The anger I'd been kindling against Kiyo's tardiness ran cold. "Oh my God. Is he okay?"

Shaya hesitated and then gave a swift nod. "As far as I know, he's fine. It's Queen Maiwenn everyone's concerned about...she's gone into labor."




I stood there for several long seconds, staring at Shaya but not really seeing her.

"Thank you," I said at last, my voice unnaturally flat even to me.

She hesitated, eyes worried. "Is there...is there anything I can get for you?"

More wine, I thought. But I shook my head. Wine suddenly didn't seem strong enough. I wanted to go home just then and raid my liquor cabinet, seeking solace in my own home and its bed, not this godforsaken Dark Ages fortress.
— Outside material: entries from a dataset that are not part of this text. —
(* ================================================================== *)
(** ** Division by 22.5 and conversion of ints *)

Lemma valid_finite (s : bool) (m : positive) (e : Z) :
  valid (S754_finite s m e) = true ->
  Zdigits2 (Zpos m) <= 53 /\ -1074 <= e <= 971 /\
  (Zdigits2 (Zpos m) = 53 \/ e = -1074).
Proof.
  unfold valid, valid_binary, bounded, canonical_mantissa.
  intros H. apply andb_prop in H. destruct H as [H1 H2].
  apply Z.eqb_eq in H1. apply Z.leb_le in H2.
  cbn [Zdigits2]. unfold fexp, emin, prec, emax in *. lia.
Qed.

Lemma round_pack (s : bool) (M E : Z) :
  E <= -1 -> 0 <= M <= 2 ^ 53 ->
  round (pack s M E) = Ok (round_half_even (cond_Zopp s M) (2 ^ (- E))).
Proof.
  intros HE HM. unfold pack.
  assert (Hb : 0 < 2 ^ (- E)) by (apply Z.pow_pos_nonneg; lia).
  destruct (Z.eqb_spec M 0) as [->|M0].
  - cbn [round]. f_equal. destruct s; cbn [cond_Zopp Z.opp];
      symmetry; apply (rhe_exact 0); exact Hb.
  - destruct (Z.ltb_spec M (2 ^ 53)) as [Mlt|Mge].
    + destruct (Z.leb_spec E 971); [|lia]. cbn [round].
      destruct E as [|p|p]; try lia.
      rewrite Z2Pos.id by lia. rewrite Z.pow_pos_fold. reflexivity.
    + assert (M = 2 ^ 53) by lia. subst M.
      destruct (Z.leb_spec (E + 1) 971); [|lia]. cbn [round].
      change (Zpos (Z.to_pos (2 ^ 52))) with (2 ^ 52).
      f_equal.
      assert (Hs : cond_Zopp s (2 ^ 53) = 2 * cond_Zopp s (2 ^ 52)).
      { destruct s; reflexivity. }
      replace (2 ^ (- E)) with (2 * 2 ^ (- (E + 1))).
      2:{ rewrite <- Z.pow_succ_r by lia. f_equal. lia. }
      rewrite Hs, rhe_scale; [|lia|apply Z.pow_pos_nonneg; lia].
      destruct (E + 1) as [|p|p] eqn:E1; try lia.
      * cbn [Z.opp]. rewrite Z.pow_0_r, Z.mul_1_r.
        symmetry. rewrite <- (Z.mul_1_r (cond_Zopp s (2 ^ 52))) at 1.
        apply rhe_exact. lia.
      * rewrite Z.pow_pos_fold. reflexivity.
Qed.

Lemma SFdiv_core_binary_eq (m1 e1 m2 e2 : Z) :
  let e' := Z.min (fexp prec emax (Zdigits2 m1 + e1 - (Zdigits2 m2 + e2)))
                  (e1 - e2) in
  let s := e1 - e2 - e' in
  0 < s ->
  SFdiv_core_binary prec emax m1 e1 m2 e2 =
  ((m1 * 2 ^ s) / m2, e', new_location m2 ((m1 * 2 ^ s) mod m2)).
Proof.
  intros e' s Hs. unfold SFdiv_core_binary. fold e'. fold s.
  destruct s as [|p|p] eqn:Es; try lia.
  rewrite Z.shiftl_mul_pow2 by lia.
  unfold Z.div, Z.modulo.
  destruct (Z.div_eucl (m1 * 2 ^ Zpos p) m2). reflexivity.
Qed.

Lemma pow2_pos (k : Z) : 0 <= k -> 0 < 2 ^ k.
Proof. intros. apply Z.pow_pos_nonneg; lia. Qed.

Lemma pow2_le (a b : Z) : 0 <= a <= b -> 2 ^ a <= 2 ^ b.
Proof. intros. apply Z.pow_le_mono_r; lia. Qed.

(** [x / 22.5] is the exact quotient rounded to nearest-even at the
    exponent of the result; it never overflows. *)
Lemma fdiv_22_5_pack (sx : bool) (mx : positive) (ex : Z) :
  valid (S754_finite sx mx ex) = true ->
  let d1 := Zdigits2 (Zpos mx) in
  let e' := Z.max (d1 + ex - 58) (-1074) in
  let s := ex + 48 - e' in
  let n := Zpos mx * 2 ^ s in
  let d := 6333186975989760 in
  let E := Z.max e' (fexp prec emax (Zdigits2 (n / d) + e')) in
  let M := round_half_even n (d * 2 ^ (E - e')) in
  fdiv (S754_finite sx mx ex) f22_5 = pack sx M E /\
  0 <= M <= 2 ^ 53 /\ e' <= E <= e' + 1.
Proof.
  intros Hv d1 e' s n d E M.
  destruct (valid_finite _ _ _ Hv) as (Hd1 & Hrange & Hcanon).
  pose proof (Zdigits2_bounds (Zpos mx) ltac:(lia)) as [Hmlo Hmhi].
  change (Zdigits2 (Zpos mx)) with d1 in Hmlo, Hmhi, Hd1, Hcanon.
  assert (Hd1pos : 1 <= d1) by (unfold d1; cbn [Zdigits2]; lia).
  assert (Hs : 48 <= s) by (unfold s, e'; lia).
  assert (Hcore : SFdiv_core_binary prec emax (Zpos mx) ex d (-48) =
                  ((Zpos mx * 2 ^ s) / d, e',
                   new_location d ((Zpos mx * 2 ^ s) mod d))).
  { rewrite SFdiv_core_binary_eq.
    - fold d1. change (Zdigits2 d) with 53.
      replace (Z.min (fexp prec emax (d1 + ex - (53 + -48))) (ex - -48)) with e'
        by (unfold e', fexp, emin, prec, emax; lia).
      replace (ex - -48 - e') with s by (unfold s; lia). reflexivity.
    - fold d1. change (Zdigits2 d) with 53.
      unfold fexp, emin, prec, emax; lia. }
  assert (Hn : 0 <= n) by (unfold n; pose proof (pow2_pos s); nia).
  assert (Hd : 0 < d) by (unfold d; lia).
  destruct (binary_round_aux_spec sx (n / d) e' (new_location d (n mod d)) n d
              Hn Hd (new_location_represents n d Hd)) as [Hbra HM].
  assert (Hfdiv : fdiv (S754_finite sx mx ex) f22_5 = pack sx M E).
  { unfold fdiv, f22_5. cbn [SFdiv]. fold d. rewrite Hcore.
    rewrite xorb_false_r. exact Hbra. }
  (* sizes *)
  assert (Hds : d1 + s <= 106) by (unfold s, e'; lia).
  assert (Hnhi : n < 2 ^ (d1 + s)).
  { unfold n. rewrite Z.pow_add_r by lia. pose proof (pow2_pos s). nia. }
  set (k := Z.max 0 (d1 + s - 52)).
  assert (Hq : n / d < 2 ^ k).
  { apply Z.div_lt_upper_bound; [exact Hd|].
    assert (2 ^ (d1 + s) <= 2 ^ (52 + k)) by (apply pow2_le; unfold k; lia).
    rewrite (Z.pow_add_r 2 52 k) in H by (unfold k; lia).
    pose proof (pow2_pos k ltac:(unfold k; lia)).
    assert (2 ^ 52 <= d) by (apply Z.leb_le; reflexivity).
    apply Z.lt_le_trans with (2 ^ 52 * 2 ^ k); [lia|].
    apply Z.mul_le_mono_nonneg_r; lia. }
  assert (Hdq : Zdigits2 (n / d) <= k).
  { assert (0 <= n / d) by (apply Z.div_pos; lia).
    destruct (Z.eq_dec (n / d) 0) as [->|]; [cbn; unfold k; lia|].
    apply Zdigits2_le; lia. }
  assert (HEle : e' <= E <= e' + 1).
  { unfold E, fexp, emin, prec, emax. unfold k, s in Hdq. unfold e' in *. lia. }
  split; [exact Hfdiv|]. split; [exact HM|exact HEle].
Qed.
The wine was going to make transitioning between the worlds harder, though. It wasn't impossible but would hardly be as smooth as usual. No, it seemed I might be stuck here for a while.

"I need to see Volusian," I said.

She stepped aside for me, and though I didn't ask for it, she followed me solicitously as I headed downstairs, down to the keep's dungeon. It seemed darker and drearier than it had last time, but maybe that was the wine. Jasmine's cell was easy to spot because four guards stood in the hall outside it. I reached it, and through the bars, I saw Volusian standing in one corner, perfectly still, with his arms crossed over his chest. Jasmine sat as absolutely far from him as she could, her face equal parts fear and sullenness.